Die Wogen. Die Gischt. Und mein Schäumen. Es gibt nur zwei Maßnahmen, die mich beruhigen können. Ich telephonierte lange mit Friederike. Parallel dazu las Jan. Obwohl er ein, wie er es nennt »langsamer Leser« ist. Die Nacht blieb ich schlaflos. Es war dann dunkel, krappenschwarz, und es war auch sehr still. Die Vögel schwiegen. Den Vollmond konnte ich nicht anschauen, weil der Himmel bewölkt war. Ich hatte aber die Erinnerung an den vorigen Tag, als er wie ausgeblasen im blauen Himmel über den Häusern gestanden hatte (viele Fotos gemacht.)

Der Luftdruck war auf 1015,0 Hektopascal gestiegen.

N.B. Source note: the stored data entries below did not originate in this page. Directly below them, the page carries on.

(* ===== verification/NtfsIndexFacts.v ===== *)
(** * What the directory index operations do

    Listing and searching agree on every buffer; an insertion into a resident
    index appends the entry; a directory that has just been created has no
    room for one. *)

From S2P Require Import Prelude Bytes Text BlockDev NtfsTypes NtfsBoot NtfsRuns NtfsAttr NtfsRecord.
From S2P Require Import NtfsRecordFacts NtfsIndex.

(** The first entry with the name, ASCII case ignored. *)
Fixpoint entry_named (name : rstring) (es : list (rstring * Z)) : option Z :=
  match es with
  | [] => None
  | (n, r) :: es => if eq_ignore_ascii_case n name then Some r else entry_named name es
  end.

Definition found (o : option Z) : outcome NtfsError Z :=
  match o with Some r => Ok r | None => Err Ntfs_FileNotFound end.

Lemma entry_named_app name es es' :
  entry_named name (es ++ es') =
  match entry_named name es with Some r => Some r | None => entry_named name es' end.
Proof. induction es as [|[n r] es IH]; [done|]. cbn [app entry_named]. by destruct (eq_ignore_ascii_case n name). Qed.

(** ** Arbitrary buffers *)

Lemma key_parse_ok {E} key : ∃ o, parse_filename_from_key (E:=E) key = Ok o.
Proof.
  unfold parse_filename_from_key, parse_name_and_parent.
  destruct (Z.ltb_spec (len key) (0x42 + 2)); [by eexists|]. repeat bstep.
  destruct (idx_in (E:=E) key 0x40) as (n&->&_); [lia|]. repeat bstep. case_match; by eexists.
Qed.

(** What one entry contributes to the listing. *)
Definition key_name (d : list Z) (off klen : Z) : option rstring :=
  if (0 <? klen) && (off + 16 + klen <=? len d) then
    match parse_filename_from_key (E:=NtfsError) (sub (off + 16) klen d) with
    | Ok (Some (n, _)) => Some n
    | _ => None
    end
  else None.

Lemma key_name_list d off klen acc :
  0 ≤ off → off ≤ len d → 0 ≤ klen →
  (if (0 <? klen) && (off + 16 + klen <=? len d) then
     key ← slice (E:=NtfsError) (sub off (len d - off) d) 16 (16 + klen);
     o ← parse_filename_from_key key;
     mret (match o with Some (name, _) => acc ++ [name] | None => acc end)
   else mret acc) =
  Ok (match key_name d off klen with Some n => acc ++ [n] | None => acc end).
Proof.
  intros Ho Hl Hk. unfold key_name. destruct (Z.ltb_spec 0 klen), (Z.leb_spec (off + 16 + klen) (len d));
    cbn [andb]; try done.
  bstep. bstep. rewrite sub_sub by lia. replace (16 + klen - 16) with klen by lia.
  destruct (key_parse_ok (E:=NtfsError) (sub (off + 16) klen d)) as [o ->].
  by destruct o as [[n p]|].
Qed.

Lemma key_name_find d off klen name :
  0 ≤ off → off ≤ len d → 0 ≤ klen →
  (if (0 <? klen) && (off + 16 + klen <=? len d) then
     key ← slice (E:=NtfsError) (sub off (len d - off) d) 16 (16 + klen);
     o ← parse_filename_from_key key;
     mret (match o with
           | Some (entry_name, _) => eq_ignore_ascii_case entry_name name
           | None => false
           end)
   else mret false) =
  Ok (match key_name d off klen with Some n => eq_ignore_ascii_case n name | None => false end).
Proof.
  intros Ho Hl Hk. unfold key_name. destruct (Z.ltb_spec 0 klen), (Z.leb_spec (off + 16 + klen) (len d));
    cbn [andb]; try done.
  bstep. bstep. rewrite sub_sub by lia. replace (16 + klen - 16) with klen by lia.
  destruct (key_parse_ok (E:=NtfsError) (sub (off + 16) klen d)) as [o ->].
  by destruct o as [[n p]|].
Qed.

Definition ref_mask : Z := 0x0000FFFFFFFFFFFF.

Wobei ich dieser App mittlerweile nicht mehr trauen kann, denn mal liegt meine Wohnung angeblich auf 39 Metern über dem Meeresspiegel, dann wieder auf 54—ich brauche vermutlich eine traditionelle Wetterstation, an deren Barometerglas mein Vater früher an jedem Morgen mit der Zeigefingerspitze klopfte, um dann den silbrigen Erinnerungszeiger neu zu justieren.

Georges Simenon mußte sich angeblich schwallartig übergeben, während er seine Romane schrieb. Daran mußte ich denken, es gibt wohl so unterschiedliche Ausprägungen dieser Krankheit, wie es unterschiedliche Schriftsteller gibt. Warum war ich bloß kein Ornithologe geworden! Warum hatte ich die Lehre abgebrochen! Warum habe ich mich nicht gemeldet, als es um den Generationswechsel in der Gartenbaufirma meines Großvaters ging! Weil ich partout ein Künstler sein wollte. Ohne auch nur irgend eine Spur davon zu ahnen, was das bedeuten könnte. Und aber es macht mir einfach bloß reine Freude. Von gestern mal abgesehen—so schlägt mein Herz. Stunde um Stunde. 

Heute besuchte mich Christian, und wir haben den Nachmittag zusammen verbringen können, weil der Internetklempner zwar lange, aber nicht zulange auf sich warten ließ. Das war sehr schön, im Park hat Christian die kuriosen Statuen fotographiert, mir die Aufnahmen auf dem Bildschirm gezeigt und dabei gefragt: »Was mache ich bloß damit?« 

So ist das nämlich. Ich schreibe ja auch nie irgendwas einfach so und für mich.